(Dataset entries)
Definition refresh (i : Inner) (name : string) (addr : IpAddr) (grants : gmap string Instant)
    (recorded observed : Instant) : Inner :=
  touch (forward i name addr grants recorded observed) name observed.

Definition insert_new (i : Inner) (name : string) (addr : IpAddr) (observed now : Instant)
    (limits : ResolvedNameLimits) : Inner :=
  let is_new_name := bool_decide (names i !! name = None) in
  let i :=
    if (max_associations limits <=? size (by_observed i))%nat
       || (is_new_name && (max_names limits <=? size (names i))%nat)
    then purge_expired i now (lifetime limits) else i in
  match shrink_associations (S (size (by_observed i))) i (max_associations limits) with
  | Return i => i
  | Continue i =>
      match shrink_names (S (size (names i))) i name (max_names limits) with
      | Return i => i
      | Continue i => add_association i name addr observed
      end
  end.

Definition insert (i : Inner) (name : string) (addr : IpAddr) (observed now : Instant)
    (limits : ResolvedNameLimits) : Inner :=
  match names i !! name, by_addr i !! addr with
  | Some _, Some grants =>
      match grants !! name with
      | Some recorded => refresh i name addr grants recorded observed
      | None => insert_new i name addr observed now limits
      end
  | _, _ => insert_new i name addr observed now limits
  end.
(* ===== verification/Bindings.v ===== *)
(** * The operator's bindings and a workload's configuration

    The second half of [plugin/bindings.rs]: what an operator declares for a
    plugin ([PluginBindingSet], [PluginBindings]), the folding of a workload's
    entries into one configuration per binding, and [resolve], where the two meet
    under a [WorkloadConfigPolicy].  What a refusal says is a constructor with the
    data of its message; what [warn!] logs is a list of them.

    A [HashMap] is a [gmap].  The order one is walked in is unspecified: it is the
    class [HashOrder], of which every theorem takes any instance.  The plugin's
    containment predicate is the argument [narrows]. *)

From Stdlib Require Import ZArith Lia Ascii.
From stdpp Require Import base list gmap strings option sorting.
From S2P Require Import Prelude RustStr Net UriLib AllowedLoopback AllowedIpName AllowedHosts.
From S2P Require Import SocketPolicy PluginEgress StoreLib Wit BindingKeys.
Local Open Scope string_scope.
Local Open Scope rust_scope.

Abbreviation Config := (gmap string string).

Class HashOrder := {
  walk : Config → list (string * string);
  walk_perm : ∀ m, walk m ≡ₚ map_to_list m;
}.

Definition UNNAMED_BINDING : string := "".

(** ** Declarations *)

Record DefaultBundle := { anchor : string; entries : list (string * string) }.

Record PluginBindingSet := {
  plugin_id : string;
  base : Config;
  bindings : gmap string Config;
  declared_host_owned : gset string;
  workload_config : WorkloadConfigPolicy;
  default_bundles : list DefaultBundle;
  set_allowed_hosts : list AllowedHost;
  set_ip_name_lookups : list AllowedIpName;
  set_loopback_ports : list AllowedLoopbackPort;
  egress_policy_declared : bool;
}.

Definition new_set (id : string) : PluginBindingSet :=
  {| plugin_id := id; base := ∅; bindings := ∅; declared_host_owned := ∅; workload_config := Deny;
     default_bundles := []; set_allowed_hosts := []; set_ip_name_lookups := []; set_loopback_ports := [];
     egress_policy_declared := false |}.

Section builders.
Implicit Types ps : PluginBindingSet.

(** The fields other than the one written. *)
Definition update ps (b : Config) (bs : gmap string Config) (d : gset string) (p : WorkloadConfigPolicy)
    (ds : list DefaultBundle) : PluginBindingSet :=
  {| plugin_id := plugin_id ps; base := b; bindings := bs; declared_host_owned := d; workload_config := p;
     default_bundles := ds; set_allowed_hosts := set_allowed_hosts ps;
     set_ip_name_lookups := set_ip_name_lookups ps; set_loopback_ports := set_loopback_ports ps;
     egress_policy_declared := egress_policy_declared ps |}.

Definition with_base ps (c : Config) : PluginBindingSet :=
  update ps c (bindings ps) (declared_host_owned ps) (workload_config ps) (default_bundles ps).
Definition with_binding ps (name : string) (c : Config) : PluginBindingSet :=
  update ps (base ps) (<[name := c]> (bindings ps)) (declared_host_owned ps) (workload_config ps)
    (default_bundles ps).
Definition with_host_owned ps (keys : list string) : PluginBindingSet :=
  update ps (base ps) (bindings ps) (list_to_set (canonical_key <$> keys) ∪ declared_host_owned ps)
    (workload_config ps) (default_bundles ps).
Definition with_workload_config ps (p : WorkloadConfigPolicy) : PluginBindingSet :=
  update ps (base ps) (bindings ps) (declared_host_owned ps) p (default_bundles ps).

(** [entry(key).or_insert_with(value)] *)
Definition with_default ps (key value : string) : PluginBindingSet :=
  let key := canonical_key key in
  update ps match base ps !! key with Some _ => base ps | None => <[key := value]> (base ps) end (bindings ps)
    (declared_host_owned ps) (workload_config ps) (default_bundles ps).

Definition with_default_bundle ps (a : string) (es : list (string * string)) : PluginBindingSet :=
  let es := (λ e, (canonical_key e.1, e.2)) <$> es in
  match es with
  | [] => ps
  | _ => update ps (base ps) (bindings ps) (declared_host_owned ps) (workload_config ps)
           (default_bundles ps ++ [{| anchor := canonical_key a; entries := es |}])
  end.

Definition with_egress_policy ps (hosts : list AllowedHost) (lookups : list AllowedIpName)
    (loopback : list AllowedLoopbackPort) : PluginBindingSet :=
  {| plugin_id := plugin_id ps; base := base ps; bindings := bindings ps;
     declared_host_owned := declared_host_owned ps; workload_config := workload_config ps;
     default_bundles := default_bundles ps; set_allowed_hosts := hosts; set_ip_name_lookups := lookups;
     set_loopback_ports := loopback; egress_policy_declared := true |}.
--
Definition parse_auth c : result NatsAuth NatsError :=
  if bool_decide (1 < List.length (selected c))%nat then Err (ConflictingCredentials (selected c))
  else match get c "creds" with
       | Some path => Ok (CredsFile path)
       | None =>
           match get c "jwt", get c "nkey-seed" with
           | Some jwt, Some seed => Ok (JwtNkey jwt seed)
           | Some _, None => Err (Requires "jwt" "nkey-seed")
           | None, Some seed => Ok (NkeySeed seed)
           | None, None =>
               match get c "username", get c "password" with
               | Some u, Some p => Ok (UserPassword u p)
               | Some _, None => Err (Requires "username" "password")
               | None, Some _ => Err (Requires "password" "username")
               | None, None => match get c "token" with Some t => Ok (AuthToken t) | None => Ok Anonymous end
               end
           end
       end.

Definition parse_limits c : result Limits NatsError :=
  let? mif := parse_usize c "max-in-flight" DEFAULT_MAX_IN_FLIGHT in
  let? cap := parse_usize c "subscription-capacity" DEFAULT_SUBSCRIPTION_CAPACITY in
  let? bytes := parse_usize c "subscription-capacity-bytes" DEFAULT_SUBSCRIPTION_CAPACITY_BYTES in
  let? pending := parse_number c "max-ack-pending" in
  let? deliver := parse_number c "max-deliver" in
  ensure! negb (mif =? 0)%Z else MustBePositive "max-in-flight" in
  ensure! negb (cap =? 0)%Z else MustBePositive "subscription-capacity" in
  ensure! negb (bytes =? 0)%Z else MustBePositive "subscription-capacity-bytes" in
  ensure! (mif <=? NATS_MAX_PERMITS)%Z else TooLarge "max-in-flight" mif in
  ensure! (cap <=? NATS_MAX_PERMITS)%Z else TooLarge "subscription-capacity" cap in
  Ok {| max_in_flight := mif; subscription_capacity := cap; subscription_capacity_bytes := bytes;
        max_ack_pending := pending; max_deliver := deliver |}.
---
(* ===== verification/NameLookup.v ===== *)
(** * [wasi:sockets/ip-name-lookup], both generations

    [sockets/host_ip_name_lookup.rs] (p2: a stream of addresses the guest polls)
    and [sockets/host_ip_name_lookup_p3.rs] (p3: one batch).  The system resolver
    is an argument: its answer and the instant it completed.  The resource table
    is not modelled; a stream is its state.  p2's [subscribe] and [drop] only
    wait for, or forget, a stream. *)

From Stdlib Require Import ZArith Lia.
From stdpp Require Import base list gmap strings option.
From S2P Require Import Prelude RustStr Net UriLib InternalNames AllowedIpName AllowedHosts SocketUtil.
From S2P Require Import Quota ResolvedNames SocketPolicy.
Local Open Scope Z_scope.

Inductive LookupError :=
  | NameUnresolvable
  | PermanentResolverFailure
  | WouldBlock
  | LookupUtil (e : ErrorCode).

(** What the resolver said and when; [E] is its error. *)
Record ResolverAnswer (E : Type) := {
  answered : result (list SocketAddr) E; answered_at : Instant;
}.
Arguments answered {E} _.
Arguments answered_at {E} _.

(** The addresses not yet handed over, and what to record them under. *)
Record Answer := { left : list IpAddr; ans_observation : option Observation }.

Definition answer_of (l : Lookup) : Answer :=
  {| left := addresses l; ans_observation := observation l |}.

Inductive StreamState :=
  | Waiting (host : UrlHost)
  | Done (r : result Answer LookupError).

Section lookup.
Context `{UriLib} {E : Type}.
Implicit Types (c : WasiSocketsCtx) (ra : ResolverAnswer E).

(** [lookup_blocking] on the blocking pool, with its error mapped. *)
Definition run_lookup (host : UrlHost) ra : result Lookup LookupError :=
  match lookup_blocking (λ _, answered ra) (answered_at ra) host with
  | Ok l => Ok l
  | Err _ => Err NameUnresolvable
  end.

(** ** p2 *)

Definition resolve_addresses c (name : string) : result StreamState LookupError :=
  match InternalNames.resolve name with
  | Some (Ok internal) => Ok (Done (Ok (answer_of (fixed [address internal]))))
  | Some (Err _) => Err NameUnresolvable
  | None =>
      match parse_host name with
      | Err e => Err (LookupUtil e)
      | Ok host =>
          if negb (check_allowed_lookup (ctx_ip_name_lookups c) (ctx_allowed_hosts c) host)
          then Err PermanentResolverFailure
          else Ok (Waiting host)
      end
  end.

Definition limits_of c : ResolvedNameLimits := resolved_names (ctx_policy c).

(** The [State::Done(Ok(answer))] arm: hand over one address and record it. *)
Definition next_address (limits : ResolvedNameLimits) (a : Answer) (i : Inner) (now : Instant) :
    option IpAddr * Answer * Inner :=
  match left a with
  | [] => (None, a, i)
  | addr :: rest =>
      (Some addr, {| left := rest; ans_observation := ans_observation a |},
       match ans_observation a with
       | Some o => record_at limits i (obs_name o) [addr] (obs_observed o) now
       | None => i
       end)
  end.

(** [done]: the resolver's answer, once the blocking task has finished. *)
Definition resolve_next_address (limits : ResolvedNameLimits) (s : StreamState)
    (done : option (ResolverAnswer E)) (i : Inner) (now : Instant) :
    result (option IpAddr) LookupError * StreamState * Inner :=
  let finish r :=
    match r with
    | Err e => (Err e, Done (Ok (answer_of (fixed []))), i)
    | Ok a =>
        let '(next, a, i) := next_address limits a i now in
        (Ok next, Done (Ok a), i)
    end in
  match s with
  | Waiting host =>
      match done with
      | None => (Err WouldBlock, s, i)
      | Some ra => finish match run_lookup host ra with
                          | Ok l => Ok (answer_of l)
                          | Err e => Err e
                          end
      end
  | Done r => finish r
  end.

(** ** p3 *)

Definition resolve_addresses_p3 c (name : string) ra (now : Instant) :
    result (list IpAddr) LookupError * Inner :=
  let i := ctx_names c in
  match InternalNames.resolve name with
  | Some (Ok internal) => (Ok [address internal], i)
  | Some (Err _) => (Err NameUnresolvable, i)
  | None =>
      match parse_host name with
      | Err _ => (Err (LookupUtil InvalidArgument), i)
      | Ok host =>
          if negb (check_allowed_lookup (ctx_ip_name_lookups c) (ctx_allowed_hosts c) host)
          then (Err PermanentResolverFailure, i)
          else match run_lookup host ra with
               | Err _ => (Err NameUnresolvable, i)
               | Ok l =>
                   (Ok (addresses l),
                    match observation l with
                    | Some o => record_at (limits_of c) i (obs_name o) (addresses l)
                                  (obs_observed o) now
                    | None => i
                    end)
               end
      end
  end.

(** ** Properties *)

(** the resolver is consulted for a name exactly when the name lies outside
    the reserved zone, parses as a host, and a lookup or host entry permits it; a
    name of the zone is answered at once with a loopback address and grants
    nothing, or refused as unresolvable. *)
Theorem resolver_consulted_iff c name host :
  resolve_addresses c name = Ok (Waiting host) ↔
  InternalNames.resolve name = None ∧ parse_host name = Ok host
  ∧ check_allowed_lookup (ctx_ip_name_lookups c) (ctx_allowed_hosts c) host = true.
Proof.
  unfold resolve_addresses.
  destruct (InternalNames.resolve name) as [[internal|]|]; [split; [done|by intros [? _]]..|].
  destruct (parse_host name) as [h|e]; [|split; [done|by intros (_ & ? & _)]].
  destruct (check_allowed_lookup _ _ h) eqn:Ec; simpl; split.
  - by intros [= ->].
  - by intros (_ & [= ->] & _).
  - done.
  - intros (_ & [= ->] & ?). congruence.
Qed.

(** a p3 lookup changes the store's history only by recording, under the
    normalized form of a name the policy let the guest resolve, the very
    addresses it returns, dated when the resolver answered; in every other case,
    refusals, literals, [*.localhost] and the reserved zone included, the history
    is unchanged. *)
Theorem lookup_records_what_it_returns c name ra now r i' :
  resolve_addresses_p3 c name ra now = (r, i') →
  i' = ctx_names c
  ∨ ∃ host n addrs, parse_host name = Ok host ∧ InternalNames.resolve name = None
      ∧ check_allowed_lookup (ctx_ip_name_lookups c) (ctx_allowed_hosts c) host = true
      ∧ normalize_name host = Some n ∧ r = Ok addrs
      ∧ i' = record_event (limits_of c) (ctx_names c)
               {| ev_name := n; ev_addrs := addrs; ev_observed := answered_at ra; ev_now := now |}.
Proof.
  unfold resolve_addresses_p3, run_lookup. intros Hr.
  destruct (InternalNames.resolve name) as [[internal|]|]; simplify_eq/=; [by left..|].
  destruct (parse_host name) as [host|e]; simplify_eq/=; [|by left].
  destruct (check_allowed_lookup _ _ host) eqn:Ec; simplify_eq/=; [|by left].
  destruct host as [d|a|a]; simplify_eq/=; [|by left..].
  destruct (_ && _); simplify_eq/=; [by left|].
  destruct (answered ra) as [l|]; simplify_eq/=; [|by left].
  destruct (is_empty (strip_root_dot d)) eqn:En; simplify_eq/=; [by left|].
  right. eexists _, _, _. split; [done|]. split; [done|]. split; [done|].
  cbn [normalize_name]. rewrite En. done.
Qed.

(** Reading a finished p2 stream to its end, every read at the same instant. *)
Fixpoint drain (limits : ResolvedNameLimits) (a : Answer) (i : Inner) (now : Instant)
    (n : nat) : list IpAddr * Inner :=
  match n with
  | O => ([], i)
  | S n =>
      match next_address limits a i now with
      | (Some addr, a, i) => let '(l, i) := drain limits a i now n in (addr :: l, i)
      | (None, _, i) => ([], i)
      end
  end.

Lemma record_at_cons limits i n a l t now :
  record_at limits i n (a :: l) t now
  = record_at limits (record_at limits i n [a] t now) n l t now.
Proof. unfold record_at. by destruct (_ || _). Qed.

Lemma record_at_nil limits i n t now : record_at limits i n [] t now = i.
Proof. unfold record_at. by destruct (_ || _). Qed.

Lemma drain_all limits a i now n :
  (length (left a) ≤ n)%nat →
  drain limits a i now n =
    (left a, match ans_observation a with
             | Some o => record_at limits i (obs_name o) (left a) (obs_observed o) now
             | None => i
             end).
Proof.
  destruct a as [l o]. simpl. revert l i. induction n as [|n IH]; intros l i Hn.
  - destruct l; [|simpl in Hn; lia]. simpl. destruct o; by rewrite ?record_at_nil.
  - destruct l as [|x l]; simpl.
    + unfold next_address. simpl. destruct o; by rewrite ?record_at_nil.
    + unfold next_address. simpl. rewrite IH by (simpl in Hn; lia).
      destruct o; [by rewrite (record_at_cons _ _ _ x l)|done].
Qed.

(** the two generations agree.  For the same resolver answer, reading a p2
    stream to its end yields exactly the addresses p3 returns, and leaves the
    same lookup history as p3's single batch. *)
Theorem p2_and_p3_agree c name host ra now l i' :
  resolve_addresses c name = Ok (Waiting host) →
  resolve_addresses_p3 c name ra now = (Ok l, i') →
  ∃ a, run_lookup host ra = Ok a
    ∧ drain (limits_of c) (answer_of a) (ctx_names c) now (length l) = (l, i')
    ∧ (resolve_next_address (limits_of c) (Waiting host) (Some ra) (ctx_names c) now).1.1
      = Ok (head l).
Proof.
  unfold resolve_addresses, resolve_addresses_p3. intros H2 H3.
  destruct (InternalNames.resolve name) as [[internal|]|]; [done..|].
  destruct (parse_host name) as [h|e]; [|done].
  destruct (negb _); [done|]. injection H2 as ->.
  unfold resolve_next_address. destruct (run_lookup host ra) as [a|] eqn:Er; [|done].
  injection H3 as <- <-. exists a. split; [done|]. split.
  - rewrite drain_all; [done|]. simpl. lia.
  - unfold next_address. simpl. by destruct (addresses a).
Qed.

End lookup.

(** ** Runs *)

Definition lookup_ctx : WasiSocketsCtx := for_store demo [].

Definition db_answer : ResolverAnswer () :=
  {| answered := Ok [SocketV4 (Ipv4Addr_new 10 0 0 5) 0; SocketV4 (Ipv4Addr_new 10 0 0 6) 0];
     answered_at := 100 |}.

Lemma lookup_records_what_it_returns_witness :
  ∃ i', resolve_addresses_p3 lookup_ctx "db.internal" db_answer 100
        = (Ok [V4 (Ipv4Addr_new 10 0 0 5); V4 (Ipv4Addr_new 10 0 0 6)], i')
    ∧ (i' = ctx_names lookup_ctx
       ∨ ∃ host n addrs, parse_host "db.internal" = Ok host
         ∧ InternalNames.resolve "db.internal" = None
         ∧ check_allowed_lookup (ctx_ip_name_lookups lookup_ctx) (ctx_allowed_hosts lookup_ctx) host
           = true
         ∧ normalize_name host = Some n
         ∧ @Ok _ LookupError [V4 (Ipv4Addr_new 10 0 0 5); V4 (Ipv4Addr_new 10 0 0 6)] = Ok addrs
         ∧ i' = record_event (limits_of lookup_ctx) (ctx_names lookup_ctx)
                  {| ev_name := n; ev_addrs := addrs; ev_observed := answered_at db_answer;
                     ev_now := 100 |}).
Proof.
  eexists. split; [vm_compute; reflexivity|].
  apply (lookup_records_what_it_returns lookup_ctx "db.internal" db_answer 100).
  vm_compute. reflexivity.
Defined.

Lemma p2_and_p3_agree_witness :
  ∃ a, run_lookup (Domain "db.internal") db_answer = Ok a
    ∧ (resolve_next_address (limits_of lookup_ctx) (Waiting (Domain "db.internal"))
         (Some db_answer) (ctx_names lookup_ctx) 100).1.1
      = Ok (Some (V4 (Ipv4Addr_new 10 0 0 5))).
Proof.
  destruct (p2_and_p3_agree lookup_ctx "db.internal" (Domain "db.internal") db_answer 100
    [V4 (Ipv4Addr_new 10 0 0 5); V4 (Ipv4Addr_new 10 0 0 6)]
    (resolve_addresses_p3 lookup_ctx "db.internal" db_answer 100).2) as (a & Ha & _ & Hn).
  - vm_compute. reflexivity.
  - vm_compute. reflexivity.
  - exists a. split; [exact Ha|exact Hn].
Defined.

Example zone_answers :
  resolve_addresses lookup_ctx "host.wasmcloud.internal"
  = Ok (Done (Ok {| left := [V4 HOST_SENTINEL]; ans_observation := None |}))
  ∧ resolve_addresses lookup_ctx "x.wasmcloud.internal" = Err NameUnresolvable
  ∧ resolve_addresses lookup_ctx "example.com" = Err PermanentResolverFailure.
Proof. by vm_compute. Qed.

TASK DIRECTIONS: Please give again the lines above between the line holding "Definition refresh (i" and the line holding "if (max_associations limits", inclusive, exactly as they are and with nothing added.

FINAL ANSWER:
Definition refresh (i : Inner) (name : string) (addr : IpAddr) (grants : gmap string Instant)
    (recorded observed : Instant) : Inner :=
  touch (forward i name addr grants recorded observed) name observed.

Definition insert_new (i : Inner) (name : string) (addr : IpAddr) (observed now : Instant)
    (limits : ResolvedNameLimits) : Inner :=
  let is_new_name := bool_decide (names i !! name = None) in
  let i :=
    if (max_associations limits <=? size (by_observed i))%nat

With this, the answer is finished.